(Records from a data source)
(* ===== verification/ConsoleTests.v ===== *)
(** * The tests of the console

    The unit tests of virtio-console/src/console.rs.  The output of the tests
    is a [Vec], the sink [VecSink]. *)

From stdpp Require Import base numbers list option gmap.
From S2P Require Import Prelude Bytes GuestMemory FlatMemory Descriptor Chain Queue Mock.
From S2P Require Import Console Testing.

(** [PartialEq for Error] of the tests. *)
Definition console_error_eq (x y : ConsoleError) : bool :=
  match x, y with
  | WriteToGuestFailed e, WriteToGuestFailed other_e => bool_decide (e = other_e)
  | WriteToOutputFailed e, WriteToOutputFailed other_e => bool_decide (e = other_e)
  | ChainLengthOverflow, ChainLengthOverflow => true
  | BufferCapacityExceeded, BufferCapacityExceeded => true
  | ConsoleUnexpectedReadOnlyDescriptor, ConsoleUnexpectedReadOnlyDescriptor => true
  | ConsoleUnexpectedWriteOnlyDescriptor, ConsoleUnexpectedWriteOnlyDescriptor => true
  | InvalidBufferCapacity, InvalidBufferCapacity => true
  | _, _ => false
  end.

Definition INPUT_VALUE : u8 := 42.
Definition INPUT_SIZE : u32 := 256.
Definition input (value : u8) (n : Z) : list u8 := replicate (Z.to_nat n) value.

(** The console, the mock driver and guest memory. *)
Record Terminal : Type := mk_terminal {
  t_console : Console VecSink;
  t_mock : MockSplitQueue;
  t_mem : FlatMem;
}.

Definition set_console (con : Console VecSink) (t : Terminal) : Terminal :=
  mk_terminal con (t_mock t) (t_mem t).

(** A console with an empty output and a guest of 64 KiB. *)
Definition terminal : option Terminal :=
  con ← to_option (new_with_capacity DEFAULT_CAPACITY (mk_vec []));
  '(vq, m) ← mock_new 16 (from_ranges [(0, 0x10000)]);
  Some (mk_terminal con vq m).

(** [MockSplitQueue::new(&mem, 16)] once more, in the same memory. *)
Definition new_mock : test Terminal unit := fun t =>
  match mock_new 16 (t_mem t) with
  | Some (vq, m) => Some (mk_terminal (t_console t) vq m, Ok tt)
  | None => None
  end.

(** [console.enqueue_data(&mut data)]. *)
Definition enqueue (data : list u8) : test Terminal (result ConsoleError unit) := fun t =>
  match enqueue_data (t_console t, data) with
  | Some ((con, _), r) => Some (set_console con t, Ok r)
  | None => None
  end.
Definition enqueue_ok (data : list u8) : test Terminal unit := r ← enqueue data; unwrap_ok r.

Definition error_is {A} (r : result ConsoleError A) (e : ConsoleError) : test Terminal unit :=
  assert (match r with Err e' => console_error_eq e' e | Ok _ => false end).

(** [queue.build_desc_chain(&v).unwrap()], handed to a method of the console. *)
Definition on_chain {A} (v : list RawDescriptor)
    (op : RM (Console VecSink * DescriptorChain * FlatMem) ConsoleError A)
    : test Terminal (result ConsoleError A) := fun t =>
  match build_desc_chain v (t_mock t, t_mem t) with
  | Some ((vq, m), Ok c) =>
      match op (t_console t, c, m) with
      | Some ((con, _, m), r) => Some (mk_terminal con vq m, Ok r)
      | None => None
      end
  | _ => None
  end.

Definition readable_at (addr : u64) (len : u32) : RawDescriptor :=
  raw_of_split (descriptor_new addr len 0 0).
Definition writable_at (addr : u64) (len : u32) : RawDescriptor :=
  raw_of_split (descriptor_new addr len (wrap 16 VRING_DESC_F_WRITE) 0).

(** [mem.write_slice] and the assertion on [mem.read_slice]. *)
Definition write_mem (bs : list u8) (addr : u64) : test Terminal unit := fun t =>
  match gm_write (t_mem t) addr bs with
  | (m, Ok _) => Some (mk_terminal (t_console t) (t_mock t) m, Ok tt)
  | (_, Err _) => None
  end.
Definition memory_is (bs : list u8) (addr : u64) : test Terminal unit :=
  m ← gets t_mem; r ← unwrap_ok (gm_read m addr (length bs)); assert_eq r bs.

Definition test_default_console : test Terminal unit :=
  console1 ← unwrap (console_new (mk_vec []));
  assert_eq (capacity console1) DEFAULT_CAPACITY.

Definition test_input_buffer_operations : test Terminal unit :=
  let out := mk_vec (input 0 DEFAULT_CAPACITY) in
  _ ← error_is (new_with_capacity 0 out) InvalidBufferCapacity;
  _ ← error_is (new_with_capacity (MAX_CAPACITY + 1) out) InvalidBufferCapacity;
  con ← unwrap_ok (new_with_capacity DEFAULT_CAPACITY out);
  _ ← modify (set_console con);
  _ ← enqueue_ok (input INPUT_VALUE DEFAULT_CAPACITY);
  r ← enqueue (input INPUT_VALUE 1);
  _ ← error_is r BufferCapacityExceeded;
  _ ← modify (fun t => set_console (clear_input_buffer (t_console t)) t);
  con ← gets t_console; assert (is_input_buffer_empty con).

Definition test_process_transmitq_chain : test Terminal unit :=
  r ← on_chain [readable_at 0x1000 INPUT_SIZE; writable_at 0x2000 INPUT_SIZE] process_transmitq_chain;
  _ ← error_is r ConsoleUnexpectedWriteOnlyDescriptor;
  r ← on_chain [readable_at 0x10000 INPUT_SIZE; readable_at 0x20000 INPUT_SIZE] process_transmitq_chain;
  _ ← error_is r (WriteToOutputFailed (InvalidGuestAddress 0x10000));
  _ ← write_mem (input INPUT_VALUE INPUT_SIZE) 0x3000;
  _ ← write_mem (input (INPUT_VALUE * 2) INPUT_SIZE) 0x4000;
  _ ← modify (fun t => set_console (with_output (mk_vec []) (t_console t)) t);
  r ← on_chain [readable_at 0x3000 INPUT_SIZE; readable_at 0x4000 INPUT_SIZE] process_transmitq_chain;
  _ ← unwrap_ok r;
  con ← gets t_console;
  let out := vec_bytes (output con) in
  _ ← assert_eq (take (Z.to_nat INPUT_SIZE) out) (input INPUT_VALUE INPUT_SIZE);
  assert_eq (drop (Z.to_nat INPUT_SIZE) out) (input (INPUT_VALUE * 2) INPUT_SIZE).

(** [console.process_receiveq_chain(&mut chain).unwrap()] and its result. *)
Definition receives (v : list RawDescriptor) (n : u32) : test Terminal unit :=
  r ← on_chain v process_receiveq_chain; k ← unwrap_ok r; assert_eq k n.

Definition clear_input : test Terminal unit :=
  modify (fun t => set_console (clear_input_buffer (t_console t)) t).

Definition test_process_receiveq_chain : test Terminal unit :=
  _ ← enqueue_ok (input INPUT_VALUE INPUT_SIZE);
  r ← on_chain [writable_at 0x1000 0x10; readable_at 0x2000 INPUT_SIZE] process_receiveq_chain;
  _ ← error_is r ConsoleUnexpectedReadOnlyDescriptor;
  _ ← new_mock;
  r ← on_chain [writable_at 0x10000 INPUT_SIZE; writable_at 0x20000 INPUT_SIZE] process_receiveq_chain;
  _ ← error_is r (WriteToGuestFailed (InvalidGuestAddress 0x10000));
  _ ← clear_input;
  _ ← enqueue_ok (input INPUT_VALUE INPUT_SIZE);
  _ ← enqueue_ok (input (INPUT_VALUE * 2) INPUT_SIZE);
  _ ← new_mock;
  _ ← receives [writable_at 0x3000 INPUT_SIZE; writable_at 0x4000 INPUT_SIZE] (2 * INPUT_SIZE);
  _ ← memory_is (input INPUT_VALUE INPUT_SIZE) 0x3000;
  _ ← memory_is (input (INPUT_VALUE * 2) INPUT_SIZE) 0x4000;
  _ ← clear_input;
  _ ← enqueue_ok (input INPUT_VALUE (2 * INPUT_SIZE));
  _ ← new_mock;
  _ ← receives [writable_at 0x5000 INPUT_SIZE] INPUT_SIZE;
  _ ← memory_is (input INPUT_VALUE INPUT_SIZE) 0x5000;
  con ← gets t_console; _ ← assert (negb (is_input_buffer_empty con));
  _ ← receives [writable_at 0x6000 INPUT_SIZE] INPUT_SIZE;
  _ ← memory_is (input INPUT_VALUE INPUT_SIZE) 0x6000;
  con ← gets t_console; _ ← assert (is_input_buffer_empty con);
  receives [writable_at 0x7000 INPUT_SIZE] 0.

Theorem console_tests_pass :
  Forall (fun t => passes t terminal = true)
    [test_default_console; test_input_buffer_operations; test_process_transmitq_chain;
     test_process_receiveq_chain].
Proof. repeat constructor; vm_compute; reflexivity. Qed.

_WHAT THE TASK REQUIRES_. In the entries above, find the line with "(op : RM (Console" and the line with "m ← gets t_mem;", then set down exactly those two and every line between them, nothing else.

_RESPONSE AREA_.
    (op : RM (Console VecSink * DescriptorChain * FlatMem) ConsoleError A)
    : test Terminal (result ConsoleError A) := fun t =>
  match build_desc_chain v (t_mock t, t_mem t) with
  | Some ((vq, m), Ok c) =>
      match op (t_console t, c, m) with
      | Some ((con, _, m), r) => Some (mk_terminal con vq m, Ok r)
      | None => None
      end
  | _ => None
  end.

Definition readable_at (addr : u64) (len : u32) : RawDescriptor :=
  raw_of_split (descriptor_new addr len 0 0).
Definition writable_at (addr : u64) (len : u32) : RawDescriptor :=
  raw_of_split (descriptor_new addr len (wrap 16 VRING_DESC_F_WRITE) 0).

(** [mem.write_slice] and the assertion on [mem.read_slice]. *)
Definition write_mem (bs : list u8) (addr : u64) : test Terminal unit := fun t =>
  match gm_write (t_mem t) addr bs with
  | (m, Ok _) => Some (mk_terminal (t_console t) (t_mock t) m, Ok tt)
  | (_, Err _) => None
  end.
Definition memory_is (bs : list u8) (addr : u64) : test Terminal unit :=
  m ← gets t_mem; r ← unwrap_ok (gm_read m addr (length bs)); assert_eq r bs.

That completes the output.